The contribution of the CD8 alpha.IgV homologue domain to class I MHC binding was evaluated using a series of chimeric human CD8 alpha:Fc polypeptides incorporating alternative CD8 alpha extracellular domain components. Using a nonisotopic cellfree physical binding assay, those Fc chimeras encompassing the CD8 alpha.IgV homologue domain only (dissociated from the 48-amino acid CD8 alpha connecting peptide) were shown to retain the capacity of the complete CD8 alpha extracellular domain to bind to a recombinant soluble class I MHC alpha 3 domain unit or to intact class I MHC. The specificity of the CD8 alpha:class I MHC alpha 3 domain interaction was verified by mAb and soluble polypeptide blocking experiments. Furthermore, co-precipitation of an Fc chimera incorporating only the CD8 alpha.IgV homologue domain and a recombinant soluble class I MHC alpha 3 domain unit was accomplished.
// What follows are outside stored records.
(* ===== verification/Lifetime.v ===== *)
(** * The life of the API server

    [main] of [bin/api/main.rs], from its arguments to the tasks it spawns, and
    the process over its lives: it is started from a file, serves, ends at any
    moment (a panic aborts it), and is started again, perhaps from another
    file, with nothing left but the database and the record of trials. *)
From S2P Require Import Prelude Task Foreign Naming Wireguard Connection ConnStore Subscription.
From S2P Require Import Key Inbound Node Link Metrics Db World Pool Trials Sync Consistency SyncSafe.
From S2P Require Import Reload Background Http ApiConn Api Config Settings Warp Routing HttpSpec Listen.
From S2P Require Import Truth Deployed.
Local Open Scope Z_scope.
Local Open Scope prog_scope.

(** The host: the arguments, what its sockets answer when they are set up, and
    whether mail can be relayed to a server of that name. *)
Class ApiHost := {
  args : list string;
  pub_sndhwm : nat → result unit string;
  pub_bind : nat → result unit string;
  sub_bind : nat → bool;
  sub_rcvhwm : nat → result unit string;
  mail_relay : string → bool;
}.

(** A host on which all that works. *)
#[export] Instance able_host : ApiHost | 100 := {|
  args := ["api"; "api.toml"]; pub_sndhwm _ := Ok tt; pub_bind _ := Ok tt; sub_bind _ := true;
  sub_rcvhwm _ := Ok tt; mail_relay _ := true |}.

Section main.
Context `{!ConfigFiles, !ApiHost, !Oracle, !Postgres, !Ipv6Text, !UuidText, !IterOrder, !Chrono,
  !WgCrypto, !UrlLib, !Base32, !Hmac, !SeriesHash, !Rfc3339}.

(** [Subscriber::new_bound] -- zmq/subscriber.rs:78-98

    Binding is expected to work; only the socket's option may fail. *)
Definition new_bound : IO (result unit Error) :=
  bound <- ask sub_bind;;
  if bound : bool then
    r <- ask sub_rcvhwm;;
    Ret match r with Ok _ => Ok tt | Err e => Err (Error.Zmq e) end
  else Panic.

(** [EmailStore::new] -- bin/api/email.rs:31-40

    With [build_mailer], which expects the server's name to be one. *)
Definition email_store_new (smtp : SmtpConfig) : IO unit :=
  if mail_relay (smtp_server smtp) then Ret tt else Panic.

(** [main] -- bin/api/main.rs:31-151

    The tasks it spawns, each with its first [n] rounds, when it gets that far;
    the clients of the database are opened when they are first used
    ([Pool]). *)
Definition api_main (n : nat) : IO (result (list (IO unit)) Error) :=
  match args !! 1%nat with
  | None => Panic
  | Some config_path =>
    match from_file read_api config_path with
    | None => Panic
    | Some settings =>
      match validate_api settings with
      | Err _ => Panic
      | Ok _ =>
        publisher <- publisher_init (ask pub_sndhwm) (ask pub_bind);;
        match publisher with
        | Err e => Ret (Err (Error.Zmq e))
        | Ok _ =>
          email_store_new (api_smtp settings);;
          trials <- load_trials;;
          match trials with
          | Err e => Ret (Err (Error.Io e))
          | Ok _ =>
            _ <-? get_state_from_db;;
            _ <-? new_bound;;
            Ret (Ok (api_spawned settings n))
          end
        end
      end
    end
  end.

Lemma safe_load_trials w : okp backed keeps load_trials w.
Proof.
  unfold load_trials. safe. all: try by apply safe_outside.
Qed.
Lemma safe_init_loop setup retries w :
  (∀ w', okp backed keeps setup w') → okp backed keeps (init_loop setup retries) w.
Proof.
  intros Hs. revert w. induction retries as [|n IH]; intros w; cbn [init_loop]; safe; auto.
Qed.
Lemma safe_api_main n w : okp backed keeps (api_main n) w.
Proof.
  unfold api_main, publisher_init, email_store_new, new_bound. safe.
  - apply safe_init_loop. intros w2. apply safe_ask.
  - apply safe_load_trials.
  - apply safe_get_state_from_db.
Qed.
Lemma mute_init_loop setup retries : mute setup → mute (init_loop setup retries).
Proof. intros Hs. induction retries as [|n IH]; cbn [init_loop]; hush; auto. Qed.
Lemma mute_api_main n : mute (api_main n).
Proof.
  unfold api_main, publisher_init, email_store_new, new_bound, load_trials. hush.
  - by apply mute_init_loop, mute_ask.

  - done.
Qed.
End main.

(** ** One run and the next *)

(** A process that has just been started: nothing in memory. *)
Definition fresh (w : World) : Prop := memory w = Cache_new ∧ bus w = [] ∧ emails w = ∅.

(** It ended and was started again: the database and the file of trials are as
    they were. *)
Definition restarted (w w' : World) : Prop :=
  fresh w' ∧ db w' = db w ∧ email_file w' = email_file w.

Section life.
Context `{!Oracle, !Postgres, !Ipv6Text, !UuidText, !IterOrder, !Chrono, !WgCrypto,
  !UrlLib, !Base32, !Hmac, !SeriesHash, !Rfc3339, !Warp World, !Readers}.
Context {V : Type} (metrics : MetricStorage (V := V)) (preflight : HttpRequest → result Answer Causes).

(** From a start in [w0], with some files on some host, [main] got to spawning
    its tasks, and the server has come to [w]. *)
Inductive runs (w0 w : World) : Prop :=
| runs_from (F : ConfigFiles) (host : ApiHost) (file : string) (s : ApiSettings) (n : nat)
    (tasks : list (IO unit)) (w1 : World) :
    args !! 1%nat = Some file → from_file read_api file = Some s →
    (∀ text t, config_text file = Ok text → toml_parse text = Ok t → network_as_text t) →
    run (api_main n) w0 = (w1, Some (Ok tasks)) →
    reachable (deployed metrics preflight s) w1 w → runs w0 w.

(** One life: a start that fails, or a run that ends at any moment. *)
Inductive lives : World → World → Prop :=
| lives_failed w w' : restarted w w' → lives w w'
| lives_ran w0 w w' : runs w0 w → restarted w w' → lives w0 w'.

Lemma backed_fresh w : fresh w → db_ok (db w) → backed w ∧ truthful w.
Proof.
  intros (Hm & Hb & _) Hd. split; [split; [done|rewrite Hm; by apply mem_ok_new]|].
  intros p Hp. rewrite Hb in Hp. by apply not_elem_of_nil in Hp.
Qed.

Lemma runs_good w0 w :
  fresh w0 → db_ok (db w0) → runs w0 w → backed w ∧ truthful w ∧ db_le (db w0) (db w).
Proof.
  intros Hf Hd [F host file s n tasks w1 Ha Hs Ht Hrun Hr].
  destruct (backed_fresh w0 Hf Hd) as [Hb Htrue].
  destruct (rg_run backed keeps _ _ _ (safe_api_main n w0) Hb) as (Hb1 & [Hle1 Hbus] & _).
  pose proof (spares_run bus (api_main n) w0 (mute_api_main n)) as Hmute.
  rewrite Hrun in Hb1, Hle1, Hbus, Hmute. cbn in Hb1, Hle1, Hmute.
  assert (truthful w1) as Ht1.
  { intros p Hp. rewrite Hmute in Hp. eapply true_of_le; [exact Hle1|by apply Htrue]. }
  apply http_reaches in Hr.
  assert (mask_ok (wireguard_network (handler_config s))) as Hnet by by eapply loaded_network.
  assert (backed w ∧ keeps w1 w) as [Hbw [Hle _]].
  { apply (pool_invariant backed keeps (Api.api_service metrics (handler_config s))); [|done..].
    intros p w2 Hp. by apply (safe_service metrics (handler_config s)). }
  split; [done|]. split; [|by etransitivity].
  by apply (truthful_always metrics (handler_config s) w1 w).
Qed.

(** C1: whatever befalls the server, from the first start on.  Starting from a
    well-formed database, the process is started, from any configuration files
    that write the WireGuard network as text or leave it out, serves any HTTP
    requests in any interleaving with its own tasks, and ends at any moment, by
    a panic of any of them or while it starts; and it is started again, any
    number of times.  In every state it then reaches the cache is backed by the
    database, every announcement on the bus is of a connection that the
    database has as announced, and since the first start no row was lost, no
    connection changed its protocol, owner or secrets, and no key was
    deactivated. *)
Theorem lifetime_invariant (w0 w1 w : World) :
  fresh w0 → db_ok (db w0) → rtc lives w0 w1 → runs w1 w →
  backed w ∧ truthful w ∧ db_le (db w0) (db w).
Proof.
  intros Hf Hd Hl. revert w. induction Hl as [w0|w0 w2 w3 Hlife _ IH]; intros w Hrun.
  { by apply runs_good. }
  assert (fresh w2 ∧ db_ok (db w2) ∧ db_le (db w0) (db w2)) as (Hf2 & Hd2 & Hle).
  { destruct Hlife as [w0 w2 (Hf2 & Hdb & _)|w0 wr w2 Hr (Hf2 & Hdb & _)].
    - rewrite Hdb. split_and!; [done..|reflexivity].
    - destruct (runs_good w0 wr Hf Hd Hr) as ([Hdr _] & _ & Hle). by rewrite Hdb. }
  destruct (IH Hf2 Hd2 w Hrun) as (Hb & Ht & Hle2). split; [done|]. split; [done|by etransitivity].
Qed.

(** The tasks that [main] spawns are tasks of the service, unless they panic. *)
Lemma spawned_deployed s n p :
  p ∈ api_spawned s n → p = Panic ∨ deployed metrics preflight s p.
Proof.
  unfold api_spawned, ticking, deployed. intros Hp.
  repeat (apply elem_of_cons in Hp as [->|Hp]); [..|by inversion Hp];
    repeat case_decide; (by left) || (right; constructor).
Qed.
End life.

(** ** Two lives *)

#[local] Existing Instances example_files example_readers.

Definition restart (w : World) : World := {|
  memory := Cache_new; db := db w; bus := []; emails := ∅; email_file := email_file w;
  tick := tick w |}.
Lemma restart_fresh w : fresh (restart w).
Proof. done. Qed.
Lemma restart_restarted w : restarted w (restart w).
Proof. done. Qed.

(** The server is started, a WireGuard connection is created, and the process
    ends and is started again. *)
Definition first_start : World := (run (api_main 1) world_new).1.
Definition first_life : list (IO unit) * World :=
  schedule (replicate 12 0%nat)
    ([ask_filter (served no_metrics (handler_config loaded_example)
        (as_cors_origins (api_service loaded_example)) no_preflight) create_request;; Ret tt],
     first_start).
Definition second_start : World := (run (api_main 1) (restart first_life.2)).1.

Definition booted (w : World) : bool :=
  match (run (api_main 1) w).2 with Some (Ok _) => true | _ => false end.
Lemma started w :
  booted w = true →
  ∀ w', reachable (deployed no_metrics no_preflight loaded_example) (run (api_main 1) w).1 w' →
  runs no_metrics no_preflight w w'.
Proof.
  unfold booted. intros Ht w' Hr. destruct (run (api_main 1) w).2 as [[tasks|]|] eqn:He; try done.
  refine (runs_from _ _ w w' _ able_host "api.toml" loaded_example 1 tasks _ eq_refl
    loaded_example_eq plain_network _ Hr).
  rewrite <- He. apply surjective_pairing.
Qed.

Lemma lifetime_invariant_witness :
  fresh world_new ∧ db_ok (db world_new) ∧
  rtc (lives no_metrics no_preflight) world_new (restart first_life.2) ∧
  runs no_metrics no_preflight (restart first_life.2) second_start ∧
  backed second_start ∧ size (connections (memory second_start)) = 1%nat.
Proof.
  assert (runs no_metrics no_preflight world_new first_life.2) as Hr1.
  { apply started; [vm_compute; reflexivity|].
    exists first_life.1. rewrite <- surjective_pairing.
    eapply rtc_l; [apply step_spawn, (http_request _ _ _ _ create_request)|].
    apply schedule_steps. }
  assert (runs no_metrics no_preflight (restart first_life.2) second_start) as Hr2.
  { apply started; [vm_compute; reflexivity|]. unfold second_start. exists []. apply rtc_refl. }
  assert (rtc (lives no_metrics no_preflight) world_new (restart first_life.2)) as Hl.
  { apply rtc_once. eapply lives_ran; [exact Hr1|apply restart_restarted]. }
  split; [done|]. split; [exact db_ok_empty|]. split; [exact Hl|]. split; [exact Hr2|].
  split; [|vm_compute; reflexivity].
  exact (proj1 (lifetime_invariant no_metrics no_preflight world_new _ _
    ltac:(done) db_ok_empty Hl Hr2)).
Defined.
In addition, a glycosylphosphatidylinositol (GPI)-modified variant of the CD8 alpha.IgV homologue domain was generated via chimerization with the GPI signal sequence from decay-accelerating factor. GPI anchorage for this truncated CD8 alpha polypeptide was verified, and its capacity to promote intercellular adhesion through class I MHC binding was shown in a cell:cell binding assay. The findings indicate that the CD8 alpha.IgV homologue domain acts as an independent structural unit when dissociated from the CD8 alpha connecting peptide, and in so doing retains class I MHC binding capacity. This further establishes the principle that Ig superfamily domains from receptor:counter-receptor pairs can interact with each other as isolated units, providing an experimental path for tailoring therapeutically useful IgSF protein derivatives.